清水江苗人以“家”作为基础,姻亲网络为结群的基本原则。我们可以看到,清水江苗人在“家”的基础之上,构成不同的“鼓社”(清水江河边苗更多地表现为“酒堂”),同一鼓社可能姓氏不同,但内部不能通婚;鼓社与鼓社之间可能世系、姓氏相同,但因破姓开亲原则可以通婚。在苗人社会,一个完整的地域和社会是以婚姻圈为整体的,婚姻圈与婚姻圈之间是固定的,具有较严格的规定和清晰的边界。对于跨越婚姻圈的行为,苗人往往视为“危险”或有“勾生吃熟”之嫌,故而遭到村寨和姻亲网络的集体排斥。清水江苗人的社会分类体系中的“干净”与“不干净”之分,就是以“家”为单位,排斥社会共同体中“危险”的婚姻行为,即那些跨越婚姻圈的家庭。

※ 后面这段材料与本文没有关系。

(** * aethersync_edgar_ingest: a shallow embedding of the daily EDGAR index
    ingester (src/aethersync_edgar_ingest.py) and proofs of its contract. *)

From Stdlib Require Import String Ascii List Bool Arith ZArith Lia.
Import ListNotations.
Open Scope string_scope.
Open Scope nat_scope.

(* ------------------------------------------------------------------ *)
(** ** Python string primitives used by the module *)

Module PyStr.

(** The characters of the model's strings are the code points U+0000 to
    U+00FF (an [ascii] read as its code). *)

(** [str.isspace] on these characters, the test of [str.strip]:
    \t \n \v \f \r, the separators \x1c-\x1f, the space, NEL (\x85)
    and NO-BREAK SPACE (\xa0). *)
Definition is_space (c : ascii) : bool :=
  let n := nat_of_ascii c in
  ((9 <=? n) && (n <=? 13)) || ((28 <=? n) && (n <=? 31)) || (n =? 32)
  || (n =? 133) || (n =? 160).

Fixpoint lstrip (s : string) : string :=
  match s with
  | EmptyString => EmptyString
  | String c s' => if is_space c then lstrip s' else s
  end.

Definition rstrip (s : string) : string :=
  string_of_list_ascii
    (rev (list_ascii_of_string (lstrip
      (string_of_list_ascii (rev (list_ascii_of_string s)))))).

(** [s.strip()] *)
Definition strip (s : string) : string := rstrip (lstrip s).

(** [c in s] for a one-character needle. *)
Fixpoint contains (c : ascii) (s : string) : bool :=
  match s with
  | EmptyString => false
  | String d s' => Ascii.eqb c d || contains c s'
  end.

(** [s.split(sep)] for a one-character separator: never empty. *)
Fixpoint split (sep : ascii) (s : string) : list string :=
  match s with
  | EmptyString => [EmptyString]
  | String c s' =>
      let rest := split sep s' in
      if Ascii.eqb c sep then EmptyString :: rest
      else match rest with
           | r :: rs => String c r :: rs
           | [] => [String c EmptyString]
           end
  end.
(** * Heliosinger operator scripts: a shallow embedding

    Two scripts are modelled: [scripts/check_stream_health.py] (module
    [HealthPoller]) and [scripts/obs_setup_helper.py] (module
    [SetupHelper]).

    Modelling conventions.
    - A Python [str] is a [string]; one [ascii] stands for one character
      (exact for the ASCII texts the scripts build; the glyphs of the
      status lines are kept as their UTF-8 bytes).
    - A Python [int] is a [Z].
    - A call that may raise returns an [exec]; what it prints, fetches,
      writes or sleeps is appended to a trace of [event]s.  The pair of
      both is the monad [M].
    - The answers of the outside world (HTTP responses, clock readings,
      subprocess results, the file system) are arguments of the functions
      that ask for them. *)

From Stdlib Require Import ZArith QArith Qround String Ascii List Bool Lia Lqa.
From Stdlib Require Import DecimalString.
From stdpp Require Import base gmap strings.
Import ListNotations.
Set Warnings "-register-all".

(** ** Python values and text *)

Definition py_str (n : Z) : string := NilZero.string_of_int (Z.to_int n).
Lemma ReadFrom_one_final_chunk_witness :
  exists res partials final,
    ReadFrom (NewEncoder []) (make 20000) = Some res /\ e_err res = None /\
    e_n res = len (make 20000) /\
    e_chunks res = partials ++ [final] /\
    Forall (fun ch => c_more ch = true) partials /\
    c_more final = false /\
    enc_w (e_enc res) = enc_w (NewEncoder []) ++ wire_of (partials ++ [final]) /\
    Forall (fun ch => len (payload ch) = ChunkLen (NewEncoder [])) partials /\
    len (payload final) < ChunkLen (NewEncoder []) /\
    concat (map payload (partials ++ [final])) = make 20000 /\
    Forall chunk_on_wire (partials ++ [final]).
Proof.
  apply (ReadFrom_one_final_chunk (NewEncoder []) (make 20000)).
  unfold legal. vm_compute. intuition discriminate.
Defined.

(** ** Streaming round trip *)

(** [WriteTo] on exactly the octets that [ReadFrom] produced. *)
Lemma WriteTo_emits (c : Z) (r : list byte) (cs : list chunk) (w : list byte) :
  MinChunkLen <= c <= MaxChunkLen -> emits c r cs ->
  exists d,
    WriteTo (NewDecoder (wire_of cs)) w = Some (mkdrained (len r) None (w ++ r) d) /\
    dec_in d = [].
Proof.
  intros Hc Hcs. unfold WriteTo, NewDecoder. cbn [dec_in].
  assert (Hpos : 0 < c) by (unfold MinChunkLen in Hc; lia).
  pose proof (emits_length c r cs Hpos Hcs) as Hlen.
  destruct (drain_emits c r cs Hc Hcs (S (length (wire_of cs))) [] None w 0 Hlen)
    as (l' & E).
  rewrite app_nil_r in E. rewrite E.
  eexists. split; reflexivity.
Qed.

Lemma ReadFrom_WriteTo (e : Encoder) (s : list byte) :
  legal e ->
  exists res out d,
    ReadFrom e s = Some res /\ e_err res = None /\ e_n res = len s /\
    enc_w (e_enc res) = enc_w e ++ out /\
    WriteTo (NewDecoder out) [] = Some (mkdrained (len s) None s d) /\
    dec_in d = [].
Proof.
  intros H.
  destruct (ReadFrom_emits e s H) as (cs & res & Hcs & E & Hn & He & Hw & _).
  destruct (WriteTo_emits _ s cs [] H Hcs) as (d & Hd & Hin).
  exists res, (wire_of cs), d. repeat split; assumption.
Qed.

(** C2. For every octet sequence [s] and every encoder whose chunk size
    lies in [16384, 2113535], [ReadFrom] returns without error, and
    [WriteTo] on the octets it wrote returns without error, having
    written exactly [s] to the sink and consumed all its input. *)
Theorem stream_round_trip (e : Encoder) (s : list byte) :
  16384 <= ChunkLen e <= 2113535 ->
  exists res out d,
    ReadFrom e s = Some res /\ e_err res = None /\ e_n res = len s /\
    enc_w (e_enc res) = enc_w e ++ out /\
    WriteTo (NewDecoder out) [] = Some (mkdrained (len s) None s d) /\
    dec_in d = [].
Proof. intros H. apply ReadFrom_WriteTo. exact H. Qed.
(** * KLineChart [src/common/utils/format.ts]: display-formatting utilities

    A shallow embedding of the formatting module and the proofs of the
    properties stated about it.

    Conventions of the embedding.
    - A JavaScript string is a [list ascii].  Non-ASCII text (the subscript
      glyphs) is carried in UTF-8; every pattern of the module names ASCII
      characters only, and every negated class or dot sits where it consumes
      a whole multi-byte sequence, so matching byte by byte and matching code
      unit by code unit agree.
    - Regular expressions are run by a backtracking matcher that follows the
      pattern semantics of ECMA-262 (sec. 22.2.2): matchers take a state and
      a continuation, alternation is ordered, quantifiers are greedy or lazy
      and refuse an empty iteration once the minimum is reached.
    - A JavaScript number is an IEEE-754 binary64 value, [spec_float] with
      [prec = 53] and [emax = 1024].
    - An operation that can raise returns a [Result]. *)

From Stdlib Require Import List Ascii String ZArith Lia Bool Arith SpecFloat.
From Stdlib Require Import DecimalPos DecimalN DecimalNat.
Import ListNotations.

Open Scope string_scope.
Open Scope list_scope.


(* ================================================================== *)
(** * Strings *)

Definition jsString := list ascii.

Coercion list_ascii_of_string : string >-> list.

Definition code (c : ascii) : N := N_of_ascii c.

Definition inRange (lo hi c : ascii) : bool :=
  (code lo <=? code c)%N && (code c <=? code hi)%N.

Definition isDigit (c : ascii) : bool := inRange "0" "9" c.

Fixpoint str_eqb (a b : jsString) : bool :=
  match a, b with
  | [], [] => true
  | x :: a', y :: b' => Ascii.eqb x y && str_eqb a' b'
  | _, _ => false
  end.

(** [isPrefix p s]: [s] starts with [p]; the rest of [s] when it does. *)
Fixpoint stripPrefix (p s : jsString) : option jsString :=
  match p, s with
  | [], _ => Some s
  | x :: p', y :: s' => if Ascii.eqb x y then stripPrefix p' s' else None
  | _ :: _, [] => None
  end.

(* ================================================================== *)
(** * Completion records *)

(** [TypeError], [RangeError] and [SyntaxError] are the errors JavaScript
    raises.  [OutsideFragment] is no JavaScript error: it marks a pattern
    given to [new RegExp] that uses syntax the embedding does not cover. *)
Inductive Error : Type := TypeError | RangeError | SyntaxError | OutsideFragment.

Inductive Result (A : Type) : Type :=
| Ok (a : A)
| Throw (e : Error).

Arguments Ok {A} a.
Arguments Throw {A} e.

Definition bind {A B : Type} (r : Result A) (f : A -> Result B) : Result B :=
  match r with
  | Ok a => f a
  | Throw e => Throw e
  end.

Notation "'let*' x ':=' r 'in' k" := (bind r (fun x => k))
  (at level 10, x name, r at level 100, k at level 200).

清水江流域苗人社会结群的逻辑在于“家”以及以“家”为基础的血缘共同体和姻亲网络,其共同体的基础在明清时期并没有因市场的兴起而发生大的转型和变革。因此,我们认为,市场并非是社会的组织原则,市场具有交换功能,但社会共同体内部可以利用市场但不一定以市场原则来组建社会。至于2000年代以来,由于清水江苗族村寨男女青年外出打工和社交群体的变化,原有的姻亲网络和婚姻制度面临大的变化,市场越来越成为社会构成的原则,这是因为传统社会的社会基础已经发生变化而使然。人的交往需要跨越村落、跨越传统的禁锢圈,但共同体是能够在排斥货币主义和金钱关系基础上进行建立的,稳定而和谐的社会更要如此。